Table of Contents Author Guidelines Submit a Manuscript
BioMed Research International
Volume 2017 (2017), Article ID 4378627, 11 pages
https://doi.org/10.1155/2017/4378627
Research Article

Transcriptomic Analysis Reveals Genes Mediating Salt Tolerance through Calcineurin/CchA-Independent Signaling in Aspergillus nidulans

1Department of Pathogen and Immunity, School of Medicine, Huzhou University, Zhejiang, China
2Traditional Chinese Medicine Hospital of Huangyan, Zhejiang, China

Correspondence should be addressed to Shengwen Shao

Received 17 March 2017; Revised 1 June 2017; Accepted 10 July 2017; Published 20 August 2017

Academic Editor: Stanley Brul

Copyright © 2017 Sha Wang et al.

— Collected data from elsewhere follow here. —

Lemma exhausted_rounds (self : AIGenerator) (sys : string)
  (tools : option (list ToolDefinition)) (tm : ToolManager) (n : nat) :
  (forall tr p, exists r,
      client self tr p = Return r /\ stop_reason r = "tool_use") ->
  dispatch_returns tm ->
  forall (messages : list Message) (tr : Trace),
  exists (rounds : Trace) (final_params : ApiParams) (final_response : Response),
    tool_calling_loop self sys tools (Some tm) n messages tr
    = (first_text final_response, tr ++ rounds ++ [ModelCall final_params])
    /\ client self (tr ++ rounds) final_params = Return final_response
    /\ p_tools final_params = None
    /\ p_tool_choice final_params = None
    /\ length (model_calls rounds) = n
    /\ Forall (fun p => p_tools p = if truthy_list tools then tools else None)
         (model_calls rounds).
Proof.
  intros Hall Hret. induction n as [|n IH]; intros messages tr.
  - destruct (Hall tr (base_call self messages sys)) as (rf & Hrf & _).
    exists [], (base_call self messages sys), rf.
    rewrite final_call, app_nil_r, Hrf. repeat split; constructor.
  - destruct (Hall tr (api_params self messages sys tools)) as (r & Hr & Hstop).
    destruct (tool_round_step self sys tools tm n messages tr r Hr Hstop
                (dispatch_returns_batch tm _ _ Hret))
      as (results & _ & Hstep).
    rewrite Hstep.
    match goal with
    | |- context [tool_calling_loop _ _ _ _ n ?m ?t] =>
        destruct (IH m t) as (rounds & pf & rf & Hrun & Hrf & Ht & Hc & Hlen & Hall')
    end.
    exists (ModelCall (api_params self messages sys tools)
              :: map dispatch_event (tool_uses (content r)) ++ rounds), pf, rf.
    rewrite model_calls_round.
    split; [|split; [|split; [|split; [|split]]]].
    + rewrite Hrun. f_equal.
      cbn [app]. now rewrite <- ?app_assoc.
    + rewrite <- Hrf. f_equal.
      cbn [app]. now rewrite <- ?app_assoc.
    + exact Ht.
    + exact Hc.
    + simpl. now rewrite Hlen.
    + constructor; [apply api_params_tools|exact Hall'].
Qed.

(** ** Scenarios of the test suite *)

(** [test_max_rounds_enforcement]: two rounds of tool use, then the final
    call; three model calls, two dispatches. *)
Example max_rounds_scenario :
  let self := sample_generator
                (scripted_client
                   [Return mock_anthropic_response_with_tool;
                    Return mock_anthropic_response_with_tool;
                    Return mock_anthropic_final_response]) in
  let run := generate_response self "Complex query" None (Some sample_tools)
               (Some mock_tool_manager) [] in
  fst run = Return "Final answer synthesizing tool results"
  /\ length (model_calls (snd run)) = 3
  /\ length (tool_calls (snd run)) = 2
  /\ map offers_tools (model_calls (snd run)) = [true; true; false].
Proof. repeat split. Qed.

(** [test_early_termination_round_two]: one round of tool use, then a
    direct answer. *)
Example early_termination_round_two_scenario :
  let self := sample_generator
                (scripted_client
                   [Return mock_anthropic_response_with_tool;
                    Return mock_anthropic_final_response]) in
  let run := generate_response self "Simple question" None (Some sample_tools)
               (Some mock_tool_manager) [] in
  fst run = Return "Final answer synthesizing tool results"
  /\ length (model_calls (snd run)) = 2
  /\ length (tool_calls (snd run)) = 1.
Proof. repeat split. Qed.

(** [test_message_history_accumulation]: the messages of the final call
    alternate user, assistant, user, assistant, user. *)
Example message_history_scenario :
  let self := sample_generator
                (scripted_client
                   [Return mock_anthropic_response_with_tool;
                    Return mock_anthropic_response_with_tool;
                    Return mock_anthropic_final_response]) in
  let run := generate_response self "Test query" None (Some sample_tools)
               (Some mock_tool_manager) [] in
  (map role <$> (p_messages <$> last (model_calls (snd run))))
  = Some ["user"; "assistant"; "user"; "assistant"; "user"].
Proof. reflexivity. Qed.

(** ** The call that opens the loop *)

(** Whatever follows, the loop starts with a model call: a call of the
    loop while rounds are left, the final call otherwise. *)
Lemma loop_first_call (self : AIGenerator) (sys : string)
  (tools : option (list ToolDefinition)) (tmo : option ToolManager)
  (n : nat) (messages : list Message) (tr : Trace) :
  exists rest : Trace,
    snd (tool_calling_loop self sys tools tmo n messages tr)
    = tr ++ ModelCall (next_call self sys tools n messages) :: rest.
Proof.
  destruct n as [|n].
  - rewrite final_call. now exists [].
  - destruct (loop_step_cases self sys tools tmo n messages tr)
      as [Hexit|[(tm & r & results & _ & _ & _ & _ & Hstep)
                |(tm & r & e & j & id & name & input & _ & _ & _ & _ & _ & Hcut)]].
    + rewrite Hexit. now exists [].
    + rewrite Hstep.
      match goal with
      | |- context [tool_calling_loop _ _ _ _ n ?m ?t] =>
          destruct (loop_failure_is_last self sys tools tmo n m t)
            as (ext & Hsnd & _)
      end.
      rewrite Hsnd, <- app_assoc. cbn [app next_call]. eauto.
    + rewrite Hcut. cbn [snd next_call]. eauto.
Qed.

This is an open access article distributed under the Creative Commons Attribution License, which permits unrestricted use, distribution, and reproduction in any medium, provided the original work is properly cited.

Abstract

Adaptation to changes in the environment is crucial for the viability of all organisms. Although the importance of calcineurin in the stress response has been highlighted in filamentous fungi, little is known about the involvement of ion-responsive genes and pathways in conferring salt tolerance without calcium signaling. In this study, high-throughput RNA-seq was used to investigate salt stress-induced genes in the parent, ΔcnaB, and ΔcnaBΔcchA strains of Aspergillus nidulans, which differ greatly in salt adaption. In total, 2,884 differentially expressed genes including 1,382 up- and 1,502 downregulated genes were identified. Secondary transporters, which were upregulated to a greater extent in ΔcnaBΔcchA than in the parent or ΔcnaB strains, are likely to play important roles in response to salt stress. Furthermore, 36 genes were exclusively upregulated in the ΔcnaBΔcchA under salt stress. Functional analysis of differentially expressed genes revealed that genes involved in transport, heat shock protein binding, and cell division processes were exclusively activated in ΔcnaBΔcchA. Overall, our findings reveal that secondary transporters and stress-responsive genes may play crucial roles in salt tolerance to bypass the requirement for the CchA-calcineurin pathway, contributing to a deeper understanding of the mechanisms that influence fungal salt stress adaption in Aspergillus.